A jornada de Chiron o leva da delicadeza da infância à brutalidade da idade madura

Vencedor do Oscar de melhor filme, obra do diretor Barry Jenkins narra a jornada de Chiron da infância à vida adultaVencedor do Oscar de melhor filme, obra do diretor Barry Jenkins narra a jornada de Chiron da infância à vida adulta - Foto: Diamond Films/divulgação

 

 Já estamos no fim de “Moonlight: Sob a Luz do Luar”, quando Kevin, o amigo de Black, pergunta quem, afinal, ele é. É tudo o que importa, desde que o filme começa, desde que vemos o menino franzino que foge dos colegas. Ele atende pelo apelido de Little (Alex R. Hibbert), ou seja, pequeno; ou, ainda, frágil.
O que mais chama a atenção em Little são os olhos. Eles não parecem ver nada. É como se não existissem para ver, mas para que ele fosse visto pelos outros. E essa é, em resumo, a história de Little: a de alguém que se constitui de fora para dentro. É como se os outros dissessem a ele, o tempo todo, o que ele é.
Não só os colegas que o perseguem dizem quem ele é (“bicha”). Também sua mãe, a drogada. E também o traficante Juan (Mahershala Ali), que o acolhe como uma espécie de filho (e de quem Little escuta outras coisas que não as que falam os colegas ou a mãe). O que importa: Little é o que dizem que ele é. A mãe, frise-se, o chama pelo nome real: Chiron (Ashton Sanders).
É a identidade, aliás, que o define na segunda parte do filme, quando se torna um rapaz espigado, porém ainda fraco. Um introvertido que mal conversa com outras pessoas. Exceto com Teresa, a namorada de Juan, o traficante (já devidamente morto) e com Kevin, o único amigo com quem pode contar.
Pode, mas nem tanto: é Kevin quem o abandonará meio covardemente durante um episódio decisivo, em que será espancado pelos colegas.
Quando chegamos à terceira parte, tudo parece ter mudado. Como se tivéssemos entrado em outro filme: Chiron tornou-se um fortão, que circula num carro parecido com o de Juan, seu tutor. Tornou-se traficante, também. Usa um protetor nos dentes que lhe dá a aparência agressiva que convém a um traficante. Passou por um reformatório e agora atende pelo nome de Black. Isto é, um genérico.
Um nome que não designa um ser, mas uma cor, uma etnia, uma “raça” - como preferir.
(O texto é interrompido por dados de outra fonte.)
(** Indexed Field Line, static. *)
Lemma reads_static t base i f : 0 ≤ i < 2 ^ 62 → static_get i = Some f →
  reads t base (int_octets i 6 0xC0) f 0.
Proof.
  intros Hi Hf pre post Hl. unfold read_field. rewrite idx_int. test_header. read_int. by rewrite Hf.
Qed.

Lemma get_base_relative_abs t base abs : 0 ≤ abs < base →
  get_base_relative t base (base - abs - 1) = get_absolute t abs.
Proof.
  intros H. unfold get_base_relative. rewrite (proj2 (Z.leb_gt _ _)) by lia. f_equal. lia.
Qed.

Lemma get_post_base_abs t base abs : 0 ≤ base ≤ abs → abs < 2 ^ 62 →
  get_post_base t base (abs - base) = get_absolute t abs.
Proof.
  intros H Ha. unfold get_post_base, checked_add64. replace (base + (abs - base)) with abs by lia.
  rewrite (proj2 (Z.leb_le _ _)); [done|]. assert (2 ^ 62 < u64_max) by done. lia.
Qed.

(** Indexed Field Line, dynamic, on either side of the Base. *)
Lemma reads_indexed t base abs f : 0 ≤ abs < base → base < 2 ^ 62 → get_absolute t abs = Some f →
  reads t base (int_octets (base - abs - 1) 6 0x80) f (abs + 1).
Proof.
  intros Ha Hb Hf pre post Hl. unfold read_field. rewrite idx_int. test_header. read_int.
  rewrite get_base_relative_abs, Hf by lia. cbn [ok_or mbind result_bind].
  by replace (base - (base - abs - 1)) with (abs + 1) by lia.
Qed.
Não será segredo dizer que esse homem sem nome só encontrará sua real identidade ao descobrir sua sexualidade. Sua homossexualidade.
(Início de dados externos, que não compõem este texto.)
(* ===== verification/QpackSections.v ===== *)
(** * What the QPACK encoder makes of a field section

    [encode_section_with_base] as a whole: the block is a list of field lines
    that every up-to-date decoder reads back, the encoder stream is a list of
    instructions that lead the decoder's table after the encoder's, and nothing
    that an unacknowledged section refers to is evicted. *)

From S2P Require Import Prelude Integer HuffmanTable Huffman QpackTable QpackString QpackEncoder QpackLines QpackStream.

(** A header the model of the strings covers: octets, less than 2^58 of them. *)
Definition header_ok (f : field) : Prop := text_ok f.1 ∧ text_ok f.2.

(** The encoder has the newest part of the history [h], and has dropped
    neither what the decoder may not have nor what sections refer to. *)
Record enc_ok (e : Encoder) (h : list field) : Prop := MkEncOk {
  eo_tracks : tracks (max_capacity e) (dynamic e) h;
  eo_capacity : 0 ≤ max_capacity e < 2 ^ 60;
  eo_known : 0 ≤ known_received e ≤ zlen h;
  eo_min : cached_min_pending e = min_pending (pending_refs e);
  eo_floor : dropped (dynamic e) ≤ evictable_floor e;
}.

Lemma min_pending_max refs : min_pending refs ≤ u64_max.
Proof. unfold min_pending. induction refs as [|r refs IH]; cbn; lia. Qed.

(** ** Lines *)

Definition short (l : line) : Prop := zlen (l_octets l) ≤ esize (l_field l).

Lemma line_ok_grow base h x l : line_ok base h l → line_ok base (h ++ x) l.
Proof.
  intros (H1 & H2 & H3 & H4). pose proof (zlen_nonneg x). unfold line_ok. rewrite zlen_app.
  split; [done|]. split; [done|]. split; [lia|]. intros t Ht. apply H4. intros Hpos.
  rewrite (Ht Hpos). apply zget_app_lt. lia.
Qed.

(** A line that refers to no entry, and one that refers to the entry at [abs]. *)
Lemma line_static base h octets f : (∀ t, reads t base octets f 0) → octets ≠ [] → bytes_ok octets →
  line_ok base h (octets, f, 0).
Proof. intros Hr Hn Ho. pose proof (zlen_nonneg h). by repeat split. Qed.

Lemma line_dynamic base h octets f abs e : 0 ≤ abs < zlen h → zget h abs = Some e →
  (∀ t, get_absolute t abs = Some e → reads t base octets f (abs + 1)) → octets ≠ [] → bytes_ok octets →
  line_ok base h (octets, f, abs + 1).
Proof.
  intros Ha He Hr Hn Ho. unfold line_ok, l_octets, l_need, l_field. cbn [fst snd].
  split; [done|]. split; [done|]. split; [lia|]. intros t Ht. apply Hr.
  specialize (Ht ltac:(lia)). replace (abs + 1 - 1) with abs in Ht by lia. by rewrite Ht.
Qed.

(** The octets of references. *)
Lemma int_piece v p header : 1 ≤ p ≤ 8 → 0 ≤ v < 2 ^ 62 → is_byte header →
  int_octets v p header ≠ [] ∧ bytes_ok (int_octets v p header) ∧ zlen (int_octets v p header) ≤ 12
  ∧ ∀ o, Integer.encode o v p header = o ++ int_octets v p header.
Proof.
  intros Hp Hv Hh. assert (2 ^ 62 < 2 ^ 64) by done. split; [done|].
  split; [apply int_octets_ok; lia || done|]. split; [apply int_octets_len|].
  intros o. apply encode_int; lia || done.
Qed.

Lemma value_piece huff v : text_ok v →
  (∀ o, push_string huff o v 8 0 = o ++ literal v (codes huff v) 8 0)
  ∧ bytes_ok (literal v (codes huff v) 8 0) ∧ zlen (literal v (codes huff v) 8 0) ≤ zlen v + 12.
Proof.
  intros Hv. assert (pattern_ok 8 0) as Hp by (by repeat split).
  split; [intros o; by apply push_string_literal; [apply Hv|]|].
  split; [by apply literal_octets_ok|]. apply literal_len, codes_body, Hv.
Qed.

(** ** The loop over the headers *)

Section Encoding.

Context (e : Encoder) (base : Z) (h0 : list field).
Hypothesis enc : enc_ok e h0.
Hypothesis base_range : 0 ≤ base ≤ zlen h0.

(** What a number of turns has done: [h] is the history now, [ws] the
    instructions written and [ls] the lines. *)
Record encoding (p : Progress) (h : list field) (ws : list (bytes * instr)) (ls : list line) : Prop := MkEncoding {
  en_table : table p = apply_all (dynamic e) (ws.*2);
  en_history : h = h0 ++ inserts (ws.*2);
  en_feasible : feasible (max_capacity e) (known_received e) (dynamic e) (ws.*2);
  en_writes : Forall (λ w : bytes * instr, writes w.1 w.2) ws;
  en_stream : stream p = mjoin (ws.*1);
  en_out : out (section p) = block_of ls;
  en_ric : ric (section p) = needed ls;
  en_lines : Forall (line_ok base h) ls;
  en_short : Forall short ls;
  en_refs : ∀ l, l ∈ ls → 0 < l_need l → ∃ m, min_rel_ref (section p) = Some m ∧ m ≤ l_need l - 1;
  en_floor : dropped (table p) ≤ Z.min (default u64_max (min_rel_ref (section p))) (evictable_floor e);
}.

Lemma encoding_tracks p h ws ls : encoding p h ws ls → tracks (max_capacity e) (table p) h.
Proof.
  intros [-> -> Hf _ _ _ _ _ _ _ _]. by apply (apply_all_steps _ (known_received e)); [apply enc|].
Qed.

Lemma encoding_start : encoding (MkProgress (dynamic e) [] (MkSection [] 0 None)) h0 [] [].
Proof.
  split; cbn; try done; [by rewrite app_nil_r| |].
  - intros l Hl. by apply not_elem_of_nil in Hl.
  - pose proof (eo_floor e h0 enc) as Hf. pose proof (eo_known e h0 enc) as Hk.
    unfold evictable_floor in *. pose proof (tr_window _ _ _ (eo_tracks e h0 enc)) as Hw.
    pose proof (min_pending_max (pending_refs e)). rewrite (eo_min e h0 enc) in *. lia.
Qed.

(** A line without reference. *)
Lemma encoding_append p h ws ls octets o f : encoding p h ws ls →
  (∀ x, octets x = x ++ o) → line_ok base h (o, f, 0) → short (o, f, 0) →
  encoding (on_section (λ s, append s octets) p) h ws (ls ++ [(o, f, 0)]).
Proof.
  intros [H1 H2 H3 H4 H5 H6 H7 H8 H9 H10 H11] Ho Hl Hs. split; cbn; try done.
  - rewrite block_of_app, Ho, H6. cbn. by rewrite app_nil_r.
  - rewrite needed_app, H7. pose proof (needed_nonneg ls). cbn. lia.
  - apply Forall_app. split; [done|by constructor].
  - apply Forall_app. split; [done|by constructor].
  - intros l [Hin|Hin]%elem_of_app Hpos; [by apply H10|]. apply list_elem_of_singleton in Hin as ->. by cbn in Hpos.
Qed.

(** A line that refers to the entry at [abs]. *)
Lemma encoding_reference p h ws ls octets o f abs : encoding p h ws ls →
  dropped (table p) ≤ abs → 0 ≤ abs →
  (∀ x, octets x = x ++ o) → line_ok base h (o, f, abs + 1) → short (o, f, abs + 1) →
  encoding (on_section (λ s, reference s abs octets) p) h ws (ls ++ [(o, f, abs + 1)]).
Proof.
  intros [H1 H2 H3 H4 H5 H6 H7 H8 H9 H10 H11] Hd Ha Ho Hl Hs. split; cbn; try done.
  - rewrite block_of_app, Ho, H6. cbn. by rewrite app_nil_r.
  - rewrite needed_app, H7. pose proof (needed_nonneg ls). cbn. lia.
  - apply Forall_app. split; [done|by constructor].
  - apply Forall_app. split; [done|by constructor].
  - intros l [Hin|Hin]%elem_of_app Hpos.
    + destruct (H10 l Hin Hpos) as (m & -> & Hm). eexists. split; [done|]. lia.
    + apply list_elem_of_singleton in Hin as ->. cbn. eexists. split; [done|]. destruct (min_rel_ref (section p)); lia.
  - destruct (min_rel_ref (section p)); cbn in *; lia.
Qed.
Eis, em suma, um tema delicado. Não para Little, mas para qualquer um de nós: a sexualidade é o que somos. E somos ao menos em parte, como Little, aquilo que outros dizem que somos. A busca de si mesmo passa pela sexualidade (ou a busca da sexualidade é o que nos constitui, desde a infância) de forma decisiva. Freud não tocou no tema por acaso...
A jornada de Chiron o leva da delicadeza da infância à brutalidade da idade madura. De vítima a algoz, talvez. Barry Jenkins tem a inteligência de reconstituir essa árdua travessia - nada fácil para ninguém - sem facilitar o percurso nem de seu personagem nem de seu espectador.
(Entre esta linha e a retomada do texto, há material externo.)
(* ===== verification/QpackSession.v ===== *)
(** * A QPACK connection

    One encoder, one decoder, and what is on its way between them: octets of
    the encoder stream, field sections on their request streams, octets of the
    decoder stream.  The three travel independently, so the operations of a
    [session] may be interleaved in any order and the two octet streams cut
    anywhere; sections of one request stream stay in order. *)

From S2P Require Import Prelude Integer HuffmanTable Huffman QpackTable QpackString QpackDecoder QpackEncoder QpackLines QpackStream QpackSections QpackAcks.

Record session : Type := MkSession {
  s_enc : Encoder;
  s_dec : Decoder;
  s_wire : bytes;
  s_blocks : list (Z * bytes);
  s_acks : bytes;
}.

(** [Send]: a section is encoded, with either Base; [Feed]: the next octets of
    the encoder stream arrive; [Arrive]: the next section of a stream arrives;
    [Return]: the next octets of the decoder stream arrive. *)
Inductive op : Type :=
| Send (ack_base : bool) (sid : Z) (headers : list field)
| Feed (n : nat)
| Arrive (sid now : Z)
| Return (n : nat).

(** The sections handed to the application by a step. *)
Definition deliveries : Type := list (Z * list field).

Definition unblocked (l : list UnblockedSection) : deliveries := (λ u, (un_stream_id u, un_headers u)) <$> l.

(** The decoder's instructions are picked up after every call. *)
Definition after (s : session) (wire : bytes) (blocks : list (Z * bytes)) (d : Decoder) : session :=
  let '(out, d) := take_decoder_stream d in
  MkSession (s_enc s) d wire blocks (s_acks s ++ out).

Definition send (s : session) (ack_base : bool) (sid : Z) (headers : list field) : session :=
  let '(sec, e) := if ack_base then encode_section_with_ack_base (s_enc s) sid headers
                   else encode_section (s_enc s) sid headers in
  MkSession e (s_dec s) (s_wire s ++ encoder_stream sec) (s_blocks s ++ [(sid, block sec)]) (s_acks s).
Talvez “Moonlight” sofra de certa solenidade - mal que afeta quase todo filme do Oscar -, de alguma falta de humor, o que se explica pela complexidade do tema (para personagem e público).
Em todo caso, a sinceridade, o tranquilo bom gosto de Jenkins e a inserção da sexualidade entre outros temas (crescer; ser negro) garantem a “Moonlight” a primazia de tratar a homossexualidade de forma adulta e inteligente desde “Brokeback Mountain”, de 2005, do qual, diga-se, não herdou a tendência ao melô acaipirado.